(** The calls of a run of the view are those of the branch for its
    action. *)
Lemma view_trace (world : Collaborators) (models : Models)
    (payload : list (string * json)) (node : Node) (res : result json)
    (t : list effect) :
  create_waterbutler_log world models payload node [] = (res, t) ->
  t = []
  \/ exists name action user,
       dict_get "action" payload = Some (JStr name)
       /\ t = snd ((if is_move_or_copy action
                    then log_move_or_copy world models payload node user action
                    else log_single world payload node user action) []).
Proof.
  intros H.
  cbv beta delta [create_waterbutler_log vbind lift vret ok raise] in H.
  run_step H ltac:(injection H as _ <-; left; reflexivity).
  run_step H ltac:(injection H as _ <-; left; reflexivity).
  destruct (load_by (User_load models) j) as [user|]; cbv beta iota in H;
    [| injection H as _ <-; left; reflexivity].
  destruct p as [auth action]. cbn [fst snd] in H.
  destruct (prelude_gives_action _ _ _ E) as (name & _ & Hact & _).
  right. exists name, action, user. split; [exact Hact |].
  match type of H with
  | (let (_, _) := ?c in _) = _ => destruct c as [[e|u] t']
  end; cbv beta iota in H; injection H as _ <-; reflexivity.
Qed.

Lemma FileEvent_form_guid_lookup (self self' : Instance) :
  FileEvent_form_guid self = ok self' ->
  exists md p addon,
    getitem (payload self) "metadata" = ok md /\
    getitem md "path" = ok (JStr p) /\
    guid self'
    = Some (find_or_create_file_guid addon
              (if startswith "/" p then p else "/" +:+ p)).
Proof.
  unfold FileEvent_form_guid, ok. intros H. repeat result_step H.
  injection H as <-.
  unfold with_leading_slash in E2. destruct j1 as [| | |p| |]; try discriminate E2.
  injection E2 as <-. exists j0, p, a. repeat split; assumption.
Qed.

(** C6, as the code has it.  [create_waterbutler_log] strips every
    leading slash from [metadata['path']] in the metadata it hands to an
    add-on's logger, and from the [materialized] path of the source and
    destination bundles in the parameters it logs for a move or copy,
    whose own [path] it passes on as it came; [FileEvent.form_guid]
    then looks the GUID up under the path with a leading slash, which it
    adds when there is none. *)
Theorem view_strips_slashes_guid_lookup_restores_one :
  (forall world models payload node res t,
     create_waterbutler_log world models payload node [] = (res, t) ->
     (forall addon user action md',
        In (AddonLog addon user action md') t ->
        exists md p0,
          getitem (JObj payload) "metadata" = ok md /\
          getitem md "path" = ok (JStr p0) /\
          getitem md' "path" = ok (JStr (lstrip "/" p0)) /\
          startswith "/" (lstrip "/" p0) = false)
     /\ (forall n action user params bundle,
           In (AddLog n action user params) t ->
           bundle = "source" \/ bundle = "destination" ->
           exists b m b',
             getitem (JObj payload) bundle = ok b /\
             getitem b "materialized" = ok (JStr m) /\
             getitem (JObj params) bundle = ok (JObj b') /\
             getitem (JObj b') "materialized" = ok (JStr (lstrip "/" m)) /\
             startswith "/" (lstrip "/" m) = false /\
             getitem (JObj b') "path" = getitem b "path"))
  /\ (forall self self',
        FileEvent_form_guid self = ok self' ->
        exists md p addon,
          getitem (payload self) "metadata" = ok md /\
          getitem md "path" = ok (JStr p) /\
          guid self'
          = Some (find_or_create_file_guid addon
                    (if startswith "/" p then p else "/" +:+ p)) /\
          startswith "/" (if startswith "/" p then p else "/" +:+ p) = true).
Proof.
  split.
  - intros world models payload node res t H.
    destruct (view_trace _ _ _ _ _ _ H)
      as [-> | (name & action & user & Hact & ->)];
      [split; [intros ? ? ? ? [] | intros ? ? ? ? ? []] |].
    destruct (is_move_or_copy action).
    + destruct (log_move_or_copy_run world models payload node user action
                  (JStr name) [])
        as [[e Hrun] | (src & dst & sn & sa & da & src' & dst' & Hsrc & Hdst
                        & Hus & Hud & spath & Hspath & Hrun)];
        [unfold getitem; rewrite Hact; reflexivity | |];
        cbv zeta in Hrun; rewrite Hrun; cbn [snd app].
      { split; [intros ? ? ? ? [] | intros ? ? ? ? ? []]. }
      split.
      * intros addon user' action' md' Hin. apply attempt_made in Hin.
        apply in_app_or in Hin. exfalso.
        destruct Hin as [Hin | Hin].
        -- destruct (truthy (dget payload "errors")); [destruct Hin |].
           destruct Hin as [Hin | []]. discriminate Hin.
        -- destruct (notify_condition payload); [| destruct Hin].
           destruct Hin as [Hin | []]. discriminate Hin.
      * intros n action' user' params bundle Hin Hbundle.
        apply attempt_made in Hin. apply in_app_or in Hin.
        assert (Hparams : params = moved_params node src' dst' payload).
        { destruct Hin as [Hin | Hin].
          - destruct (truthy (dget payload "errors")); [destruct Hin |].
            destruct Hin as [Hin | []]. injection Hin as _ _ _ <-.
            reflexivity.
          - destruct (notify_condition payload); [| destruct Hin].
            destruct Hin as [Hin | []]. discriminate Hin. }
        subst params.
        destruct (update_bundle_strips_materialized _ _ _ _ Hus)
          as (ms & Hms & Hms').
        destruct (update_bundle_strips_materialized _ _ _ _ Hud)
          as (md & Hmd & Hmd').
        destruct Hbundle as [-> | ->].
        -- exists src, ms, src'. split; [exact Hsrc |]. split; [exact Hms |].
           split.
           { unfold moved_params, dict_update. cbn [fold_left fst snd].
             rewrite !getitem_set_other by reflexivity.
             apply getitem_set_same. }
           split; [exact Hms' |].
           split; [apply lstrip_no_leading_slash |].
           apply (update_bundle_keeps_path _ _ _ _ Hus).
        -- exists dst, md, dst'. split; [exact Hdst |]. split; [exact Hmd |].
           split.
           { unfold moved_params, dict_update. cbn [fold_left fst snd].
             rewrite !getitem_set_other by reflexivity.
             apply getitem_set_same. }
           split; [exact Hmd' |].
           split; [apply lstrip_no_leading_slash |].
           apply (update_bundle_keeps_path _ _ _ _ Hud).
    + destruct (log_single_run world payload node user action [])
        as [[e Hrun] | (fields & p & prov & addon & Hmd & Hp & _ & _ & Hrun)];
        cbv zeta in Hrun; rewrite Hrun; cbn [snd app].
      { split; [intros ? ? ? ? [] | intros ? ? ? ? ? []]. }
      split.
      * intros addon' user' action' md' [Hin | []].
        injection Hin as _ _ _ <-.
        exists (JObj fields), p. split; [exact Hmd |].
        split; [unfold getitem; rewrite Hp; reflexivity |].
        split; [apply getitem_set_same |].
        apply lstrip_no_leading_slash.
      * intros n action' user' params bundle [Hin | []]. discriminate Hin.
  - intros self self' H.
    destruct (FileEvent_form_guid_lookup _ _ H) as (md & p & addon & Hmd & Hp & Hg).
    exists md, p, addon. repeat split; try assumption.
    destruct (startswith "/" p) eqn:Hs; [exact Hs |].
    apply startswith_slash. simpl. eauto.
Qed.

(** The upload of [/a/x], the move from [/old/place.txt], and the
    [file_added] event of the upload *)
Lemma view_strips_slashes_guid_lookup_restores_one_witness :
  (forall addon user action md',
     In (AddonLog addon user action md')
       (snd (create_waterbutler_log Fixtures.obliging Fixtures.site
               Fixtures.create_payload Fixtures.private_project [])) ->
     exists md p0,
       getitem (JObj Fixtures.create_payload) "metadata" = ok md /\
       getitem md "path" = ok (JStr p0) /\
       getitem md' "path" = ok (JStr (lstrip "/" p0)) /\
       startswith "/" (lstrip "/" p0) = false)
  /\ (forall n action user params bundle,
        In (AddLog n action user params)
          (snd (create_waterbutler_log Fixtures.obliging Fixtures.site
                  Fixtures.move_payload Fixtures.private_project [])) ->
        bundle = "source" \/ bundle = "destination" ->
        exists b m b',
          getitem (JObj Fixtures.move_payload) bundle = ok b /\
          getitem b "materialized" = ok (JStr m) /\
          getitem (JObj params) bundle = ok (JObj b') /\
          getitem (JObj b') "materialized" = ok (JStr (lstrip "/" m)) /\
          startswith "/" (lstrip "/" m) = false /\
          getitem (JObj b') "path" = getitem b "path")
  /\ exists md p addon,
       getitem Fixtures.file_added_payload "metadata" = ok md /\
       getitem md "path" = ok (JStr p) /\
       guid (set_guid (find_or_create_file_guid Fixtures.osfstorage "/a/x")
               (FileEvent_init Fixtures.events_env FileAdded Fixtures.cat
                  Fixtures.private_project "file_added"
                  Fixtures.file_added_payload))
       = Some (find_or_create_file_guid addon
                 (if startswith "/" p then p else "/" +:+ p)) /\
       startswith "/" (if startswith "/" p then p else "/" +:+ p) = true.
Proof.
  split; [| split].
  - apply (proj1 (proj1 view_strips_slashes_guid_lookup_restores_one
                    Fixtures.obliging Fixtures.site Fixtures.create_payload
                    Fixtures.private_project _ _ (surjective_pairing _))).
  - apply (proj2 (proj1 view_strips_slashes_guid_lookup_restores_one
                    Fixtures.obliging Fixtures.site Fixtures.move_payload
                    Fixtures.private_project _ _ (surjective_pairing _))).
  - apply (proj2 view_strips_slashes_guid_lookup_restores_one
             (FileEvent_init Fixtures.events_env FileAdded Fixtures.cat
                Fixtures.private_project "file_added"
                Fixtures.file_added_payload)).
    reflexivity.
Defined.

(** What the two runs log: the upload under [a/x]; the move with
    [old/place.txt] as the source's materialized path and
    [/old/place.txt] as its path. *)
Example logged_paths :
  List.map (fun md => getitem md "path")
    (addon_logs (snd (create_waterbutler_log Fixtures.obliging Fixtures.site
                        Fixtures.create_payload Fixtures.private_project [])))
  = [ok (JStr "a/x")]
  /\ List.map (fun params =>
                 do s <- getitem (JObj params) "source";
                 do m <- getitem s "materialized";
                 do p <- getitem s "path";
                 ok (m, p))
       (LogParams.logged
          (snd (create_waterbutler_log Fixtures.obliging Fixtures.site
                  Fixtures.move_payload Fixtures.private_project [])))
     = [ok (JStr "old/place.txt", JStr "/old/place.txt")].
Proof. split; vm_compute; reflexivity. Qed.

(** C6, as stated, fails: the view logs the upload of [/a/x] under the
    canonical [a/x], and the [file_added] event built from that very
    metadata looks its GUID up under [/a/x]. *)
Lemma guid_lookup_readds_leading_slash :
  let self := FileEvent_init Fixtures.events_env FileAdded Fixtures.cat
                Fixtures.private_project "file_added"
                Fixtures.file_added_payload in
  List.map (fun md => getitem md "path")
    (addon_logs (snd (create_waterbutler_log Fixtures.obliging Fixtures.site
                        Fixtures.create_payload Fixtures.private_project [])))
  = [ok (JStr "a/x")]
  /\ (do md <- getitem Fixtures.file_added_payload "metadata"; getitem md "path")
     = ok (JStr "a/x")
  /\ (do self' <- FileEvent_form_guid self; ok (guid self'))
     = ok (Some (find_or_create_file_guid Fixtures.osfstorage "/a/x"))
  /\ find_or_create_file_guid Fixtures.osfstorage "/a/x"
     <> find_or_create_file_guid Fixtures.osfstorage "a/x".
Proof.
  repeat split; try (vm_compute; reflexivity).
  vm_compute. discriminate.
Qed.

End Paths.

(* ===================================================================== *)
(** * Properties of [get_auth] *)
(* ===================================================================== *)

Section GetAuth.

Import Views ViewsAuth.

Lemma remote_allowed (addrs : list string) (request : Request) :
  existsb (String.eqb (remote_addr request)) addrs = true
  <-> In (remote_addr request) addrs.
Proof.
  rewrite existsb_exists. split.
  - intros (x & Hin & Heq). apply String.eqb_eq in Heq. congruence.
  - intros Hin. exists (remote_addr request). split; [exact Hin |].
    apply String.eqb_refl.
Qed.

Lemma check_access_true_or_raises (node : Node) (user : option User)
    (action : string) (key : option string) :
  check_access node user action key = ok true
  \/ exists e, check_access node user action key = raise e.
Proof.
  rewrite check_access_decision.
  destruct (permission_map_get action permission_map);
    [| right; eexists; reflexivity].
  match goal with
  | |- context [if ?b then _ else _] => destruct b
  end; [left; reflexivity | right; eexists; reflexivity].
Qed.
==================================================
_Exercise_
If a line falls between the first line of the data above and the line holding "unfold with_leading_slash in", inclusive, retype it exactly; retype no other line.

_Problem solution_
(** The calls of a run of the view are those of the branch for its
    action. *)
Lemma view_trace (world : Collaborators) (models : Models)
    (payload : list (string * json)) (node : Node) (res : result json)
    (t : list effect) :
  create_waterbutler_log world models payload node [] = (res, t) ->
  t = []
  \/ exists name action user,
       dict_get "action" payload = Some (JStr name)
       /\ t = snd ((if is_move_or_copy action
                    then log_move_or_copy world models payload node user action
                    else log_single world payload node user action) []).
Proof.
  intros H.
  cbv beta delta [create_waterbutler_log vbind lift vret ok raise] in H.
  run_step H ltac:(injection H as _ <-; left; reflexivity).
  run_step H ltac:(injection H as _ <-; left; reflexivity).
  destruct (load_by (User_load models) j) as [user|]; cbv beta iota in H;
    [| injection H as _ <-; left; reflexivity].
  destruct p as [auth action]. cbn [fst snd] in H.
  destruct (prelude_gives_action _ _ _ E) as (name & _ & Hact & _).
  right. exists name, action, user. split; [exact Hact |].
  match type of H with
  | (let (_, _) := ?c in _) = _ => destruct c as [[e|u] t']
  end; cbv beta iota in H; injection H as _ <-; reflexivity.
Qed.

Lemma FileEvent_form_guid_lookup (self self' : Instance) :
  FileEvent_form_guid self = ok self' ->
  exists md p addon,
    getitem (payload self) "metadata" = ok md /\
    getitem md "path" = ok (JStr p) /\
    guid self'
    = Some (find_or_create_file_guid addon
              (if startswith "/" p then p else "/" +:+ p)).
Proof.
  unfold FileEvent_form_guid, ok. intros H. repeat result_step H.
  injection H as <-.
  unfold with_leading_slash in E2. destruct j1 as [| | |p| |]; try discriminate E2.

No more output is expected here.